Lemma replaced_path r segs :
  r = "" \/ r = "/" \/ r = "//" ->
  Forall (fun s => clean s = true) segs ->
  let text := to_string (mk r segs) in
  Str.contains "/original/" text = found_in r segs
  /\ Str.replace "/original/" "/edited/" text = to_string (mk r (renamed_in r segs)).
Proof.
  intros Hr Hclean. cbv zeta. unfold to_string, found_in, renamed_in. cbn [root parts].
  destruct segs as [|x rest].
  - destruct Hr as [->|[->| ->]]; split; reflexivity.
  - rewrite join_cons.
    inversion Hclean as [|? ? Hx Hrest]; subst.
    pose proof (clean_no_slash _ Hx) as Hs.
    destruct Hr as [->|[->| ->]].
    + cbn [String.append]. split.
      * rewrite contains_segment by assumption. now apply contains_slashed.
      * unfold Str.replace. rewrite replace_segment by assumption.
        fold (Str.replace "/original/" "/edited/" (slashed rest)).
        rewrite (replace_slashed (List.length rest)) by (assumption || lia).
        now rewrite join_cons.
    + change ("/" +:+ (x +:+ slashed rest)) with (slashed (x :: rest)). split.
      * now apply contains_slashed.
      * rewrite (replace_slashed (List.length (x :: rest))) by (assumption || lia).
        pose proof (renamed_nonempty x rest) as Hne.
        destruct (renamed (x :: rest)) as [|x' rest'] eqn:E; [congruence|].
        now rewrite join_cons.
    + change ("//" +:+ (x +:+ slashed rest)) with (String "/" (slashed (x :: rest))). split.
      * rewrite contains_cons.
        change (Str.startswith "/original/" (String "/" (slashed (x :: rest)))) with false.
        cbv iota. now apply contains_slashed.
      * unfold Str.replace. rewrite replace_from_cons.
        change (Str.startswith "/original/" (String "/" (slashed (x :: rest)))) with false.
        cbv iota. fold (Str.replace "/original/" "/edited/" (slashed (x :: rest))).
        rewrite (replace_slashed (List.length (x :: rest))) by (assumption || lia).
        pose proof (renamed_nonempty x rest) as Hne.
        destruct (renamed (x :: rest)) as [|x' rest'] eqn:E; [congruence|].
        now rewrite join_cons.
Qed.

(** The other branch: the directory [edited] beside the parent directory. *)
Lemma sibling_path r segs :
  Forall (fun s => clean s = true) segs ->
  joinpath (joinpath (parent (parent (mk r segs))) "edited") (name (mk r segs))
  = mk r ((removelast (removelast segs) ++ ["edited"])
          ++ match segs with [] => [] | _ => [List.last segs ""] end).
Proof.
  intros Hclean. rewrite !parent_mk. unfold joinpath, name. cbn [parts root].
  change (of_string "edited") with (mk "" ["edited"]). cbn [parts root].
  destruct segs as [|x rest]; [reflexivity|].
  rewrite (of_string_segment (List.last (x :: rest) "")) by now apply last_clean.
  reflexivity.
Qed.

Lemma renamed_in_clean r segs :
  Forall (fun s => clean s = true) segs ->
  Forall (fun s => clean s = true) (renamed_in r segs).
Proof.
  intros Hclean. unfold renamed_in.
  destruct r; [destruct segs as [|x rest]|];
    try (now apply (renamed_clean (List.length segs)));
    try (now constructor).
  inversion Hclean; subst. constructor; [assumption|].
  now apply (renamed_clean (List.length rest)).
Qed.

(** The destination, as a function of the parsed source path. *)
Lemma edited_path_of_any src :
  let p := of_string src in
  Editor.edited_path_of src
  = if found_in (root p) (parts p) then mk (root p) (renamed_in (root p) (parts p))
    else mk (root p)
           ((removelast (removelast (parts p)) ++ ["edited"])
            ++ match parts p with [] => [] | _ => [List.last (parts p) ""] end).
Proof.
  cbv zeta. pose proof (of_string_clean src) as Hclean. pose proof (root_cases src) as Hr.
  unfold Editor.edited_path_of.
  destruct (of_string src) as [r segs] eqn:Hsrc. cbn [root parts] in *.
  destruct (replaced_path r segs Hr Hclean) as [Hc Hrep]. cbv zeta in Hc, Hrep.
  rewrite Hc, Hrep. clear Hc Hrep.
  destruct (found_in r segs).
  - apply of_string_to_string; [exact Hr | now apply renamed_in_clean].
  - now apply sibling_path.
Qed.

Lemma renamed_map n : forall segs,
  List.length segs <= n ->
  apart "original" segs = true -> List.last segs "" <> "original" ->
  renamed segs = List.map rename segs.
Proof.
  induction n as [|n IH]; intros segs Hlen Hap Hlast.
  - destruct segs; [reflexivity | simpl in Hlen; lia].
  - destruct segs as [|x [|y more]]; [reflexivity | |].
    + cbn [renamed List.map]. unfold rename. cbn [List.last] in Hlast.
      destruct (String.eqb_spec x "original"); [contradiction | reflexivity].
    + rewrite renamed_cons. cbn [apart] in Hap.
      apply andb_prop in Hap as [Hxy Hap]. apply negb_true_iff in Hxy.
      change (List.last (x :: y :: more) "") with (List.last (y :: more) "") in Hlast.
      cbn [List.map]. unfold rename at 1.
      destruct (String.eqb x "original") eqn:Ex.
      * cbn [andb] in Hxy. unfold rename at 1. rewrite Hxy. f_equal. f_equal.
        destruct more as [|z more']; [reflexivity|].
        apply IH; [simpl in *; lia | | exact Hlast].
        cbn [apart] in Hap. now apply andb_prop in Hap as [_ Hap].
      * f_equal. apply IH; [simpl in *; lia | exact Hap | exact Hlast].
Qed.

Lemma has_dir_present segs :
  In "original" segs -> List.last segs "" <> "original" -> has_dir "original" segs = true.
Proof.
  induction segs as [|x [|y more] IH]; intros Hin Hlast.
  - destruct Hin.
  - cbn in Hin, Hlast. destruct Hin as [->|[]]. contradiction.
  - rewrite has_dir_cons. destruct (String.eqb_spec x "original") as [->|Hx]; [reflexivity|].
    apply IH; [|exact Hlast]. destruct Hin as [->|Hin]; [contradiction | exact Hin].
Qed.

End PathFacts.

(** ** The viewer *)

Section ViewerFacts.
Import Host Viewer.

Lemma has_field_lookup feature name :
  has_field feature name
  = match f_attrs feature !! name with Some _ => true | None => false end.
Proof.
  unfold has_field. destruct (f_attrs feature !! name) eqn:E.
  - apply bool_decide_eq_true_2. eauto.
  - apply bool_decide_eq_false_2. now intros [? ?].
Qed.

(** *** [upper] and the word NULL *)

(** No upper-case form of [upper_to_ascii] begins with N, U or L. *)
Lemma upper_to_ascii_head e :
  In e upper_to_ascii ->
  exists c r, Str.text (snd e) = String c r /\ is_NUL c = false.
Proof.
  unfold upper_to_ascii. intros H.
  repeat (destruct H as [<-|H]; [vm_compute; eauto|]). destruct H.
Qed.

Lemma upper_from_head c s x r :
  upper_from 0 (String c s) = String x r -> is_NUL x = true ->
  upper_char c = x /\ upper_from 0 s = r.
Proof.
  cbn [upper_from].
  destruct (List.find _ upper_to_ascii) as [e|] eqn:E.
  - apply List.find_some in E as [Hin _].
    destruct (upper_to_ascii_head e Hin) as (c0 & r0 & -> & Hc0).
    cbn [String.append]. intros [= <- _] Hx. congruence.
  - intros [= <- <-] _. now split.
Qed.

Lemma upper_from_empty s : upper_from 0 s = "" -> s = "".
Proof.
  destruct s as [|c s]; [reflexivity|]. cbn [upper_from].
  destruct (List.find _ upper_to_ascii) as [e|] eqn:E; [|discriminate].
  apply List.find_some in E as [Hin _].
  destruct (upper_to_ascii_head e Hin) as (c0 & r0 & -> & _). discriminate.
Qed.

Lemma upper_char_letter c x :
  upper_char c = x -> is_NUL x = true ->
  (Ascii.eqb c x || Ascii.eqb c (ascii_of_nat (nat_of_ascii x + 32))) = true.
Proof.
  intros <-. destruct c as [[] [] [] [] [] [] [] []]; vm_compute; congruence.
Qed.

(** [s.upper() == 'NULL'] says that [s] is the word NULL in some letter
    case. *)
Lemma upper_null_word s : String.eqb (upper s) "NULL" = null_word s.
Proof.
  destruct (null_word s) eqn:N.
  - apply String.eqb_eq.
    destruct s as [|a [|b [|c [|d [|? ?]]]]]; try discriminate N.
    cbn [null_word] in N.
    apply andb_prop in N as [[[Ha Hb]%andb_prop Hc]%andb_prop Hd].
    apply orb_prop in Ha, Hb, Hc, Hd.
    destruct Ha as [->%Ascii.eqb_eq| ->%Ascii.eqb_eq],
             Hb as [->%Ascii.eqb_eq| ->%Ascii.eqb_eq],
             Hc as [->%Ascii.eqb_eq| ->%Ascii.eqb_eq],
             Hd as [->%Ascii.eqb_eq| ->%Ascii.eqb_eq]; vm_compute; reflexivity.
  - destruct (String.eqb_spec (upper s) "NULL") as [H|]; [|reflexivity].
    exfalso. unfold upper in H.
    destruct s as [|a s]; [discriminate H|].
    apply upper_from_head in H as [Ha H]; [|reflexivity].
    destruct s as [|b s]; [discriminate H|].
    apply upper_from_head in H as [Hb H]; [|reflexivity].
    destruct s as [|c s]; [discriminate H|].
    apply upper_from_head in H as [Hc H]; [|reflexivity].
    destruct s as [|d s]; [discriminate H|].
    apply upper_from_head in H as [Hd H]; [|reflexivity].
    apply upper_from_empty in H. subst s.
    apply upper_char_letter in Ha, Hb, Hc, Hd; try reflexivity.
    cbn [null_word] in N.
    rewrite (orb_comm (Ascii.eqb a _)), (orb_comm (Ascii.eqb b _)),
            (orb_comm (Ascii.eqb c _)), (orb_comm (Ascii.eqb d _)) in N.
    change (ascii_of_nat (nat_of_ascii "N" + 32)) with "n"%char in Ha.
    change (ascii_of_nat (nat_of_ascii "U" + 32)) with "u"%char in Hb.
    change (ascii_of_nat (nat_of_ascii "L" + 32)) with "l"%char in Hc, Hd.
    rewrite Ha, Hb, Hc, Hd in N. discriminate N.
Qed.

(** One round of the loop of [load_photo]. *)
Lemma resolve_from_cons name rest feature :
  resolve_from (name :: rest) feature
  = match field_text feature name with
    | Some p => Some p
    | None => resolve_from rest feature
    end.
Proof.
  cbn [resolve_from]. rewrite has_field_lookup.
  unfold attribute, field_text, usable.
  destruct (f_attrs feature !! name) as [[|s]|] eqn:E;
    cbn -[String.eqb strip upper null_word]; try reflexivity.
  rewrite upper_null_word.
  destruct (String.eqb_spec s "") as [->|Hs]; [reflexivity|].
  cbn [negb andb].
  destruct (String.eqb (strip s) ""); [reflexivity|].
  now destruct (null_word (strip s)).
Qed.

==

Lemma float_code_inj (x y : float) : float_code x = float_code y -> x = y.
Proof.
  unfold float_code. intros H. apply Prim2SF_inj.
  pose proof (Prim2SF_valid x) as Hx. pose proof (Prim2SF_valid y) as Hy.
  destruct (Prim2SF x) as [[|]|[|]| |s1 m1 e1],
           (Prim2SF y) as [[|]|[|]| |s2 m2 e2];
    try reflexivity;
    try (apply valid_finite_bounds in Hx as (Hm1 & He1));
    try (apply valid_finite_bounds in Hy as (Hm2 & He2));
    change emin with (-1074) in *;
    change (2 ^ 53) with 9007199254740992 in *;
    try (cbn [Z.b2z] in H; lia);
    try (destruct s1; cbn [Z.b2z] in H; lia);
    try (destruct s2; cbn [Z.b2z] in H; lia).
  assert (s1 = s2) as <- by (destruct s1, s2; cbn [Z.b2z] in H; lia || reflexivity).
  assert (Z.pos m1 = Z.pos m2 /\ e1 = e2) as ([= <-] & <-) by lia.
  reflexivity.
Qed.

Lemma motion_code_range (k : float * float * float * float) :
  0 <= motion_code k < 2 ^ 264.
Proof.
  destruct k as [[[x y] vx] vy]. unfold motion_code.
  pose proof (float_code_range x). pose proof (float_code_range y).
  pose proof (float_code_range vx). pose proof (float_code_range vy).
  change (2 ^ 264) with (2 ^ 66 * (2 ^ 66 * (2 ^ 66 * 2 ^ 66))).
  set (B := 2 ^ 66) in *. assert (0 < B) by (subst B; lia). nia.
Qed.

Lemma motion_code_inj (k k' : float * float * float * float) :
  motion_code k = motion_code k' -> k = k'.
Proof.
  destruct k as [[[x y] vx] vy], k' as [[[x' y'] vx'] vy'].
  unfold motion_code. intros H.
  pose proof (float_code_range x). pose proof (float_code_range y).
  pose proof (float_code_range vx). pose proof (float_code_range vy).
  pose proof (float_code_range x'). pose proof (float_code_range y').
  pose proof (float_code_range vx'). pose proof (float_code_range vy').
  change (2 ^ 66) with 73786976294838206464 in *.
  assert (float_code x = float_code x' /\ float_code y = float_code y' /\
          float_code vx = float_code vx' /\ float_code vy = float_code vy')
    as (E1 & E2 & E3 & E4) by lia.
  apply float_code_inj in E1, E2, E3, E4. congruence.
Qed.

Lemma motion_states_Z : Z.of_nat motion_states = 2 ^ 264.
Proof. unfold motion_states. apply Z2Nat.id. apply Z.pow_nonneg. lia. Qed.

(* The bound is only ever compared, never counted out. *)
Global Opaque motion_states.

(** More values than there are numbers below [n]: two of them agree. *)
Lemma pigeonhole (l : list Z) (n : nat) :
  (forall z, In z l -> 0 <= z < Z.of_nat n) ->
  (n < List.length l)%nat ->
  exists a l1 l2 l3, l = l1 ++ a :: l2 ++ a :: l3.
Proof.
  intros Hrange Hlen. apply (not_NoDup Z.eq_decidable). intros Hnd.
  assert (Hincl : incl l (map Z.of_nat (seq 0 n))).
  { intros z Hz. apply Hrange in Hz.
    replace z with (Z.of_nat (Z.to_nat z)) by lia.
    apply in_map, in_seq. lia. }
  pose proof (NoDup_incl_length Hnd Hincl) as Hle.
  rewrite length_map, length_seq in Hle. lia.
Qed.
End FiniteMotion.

# What needs to be done
Would you please copy exactly the part of the entries above that begins at the line containing "assert (float_code x" and ends at the line containing "pose proof (NoDup_incl_length", both lines included?

# Result of the exercise
  assert (float_code x = float_code x' /\ float_code y = float_code y' /\
          float_code vx = float_code vx' /\ float_code vy = float_code vy')
    as (E1 & E2 & E3 & E4) by lia.
  apply float_code_inj in E1, E2, E3, E4. congruence.
Qed.

Lemma motion_states_Z : Z.of_nat motion_states = 2 ^ 264.
Proof. unfold motion_states. apply Z2Nat.id. apply Z.pow_nonneg. lia. Qed.

(* The bound is only ever compared, never counted out. *)
Global Opaque motion_states.

(** More values than there are numbers below [n]: two of them agree. *)
Lemma pigeonhole (l : list Z) (n : nat) :
  (forall z, In z l -> 0 <= z < Z.of_nat n) ->
  (n < List.length l)%nat ->
  exists a l1 l2 l3, l = l1 ++ a :: l2 ++ a :: l3.
Proof.
  intros Hrange Hlen. apply (not_NoDup Z.eq_decidable). intros Hnd.
  assert (Hincl : incl l (map Z.of_nat (seq 0 n))).
  { intros z Hz. apply Hrange in Hz.
    replace z with (Z.of_nat (Z.to_nat z)) by lia.
    apply in_map, in_seq. lia. }
  pose proof (NoDup_incl_length Hnd Hincl) as Hle.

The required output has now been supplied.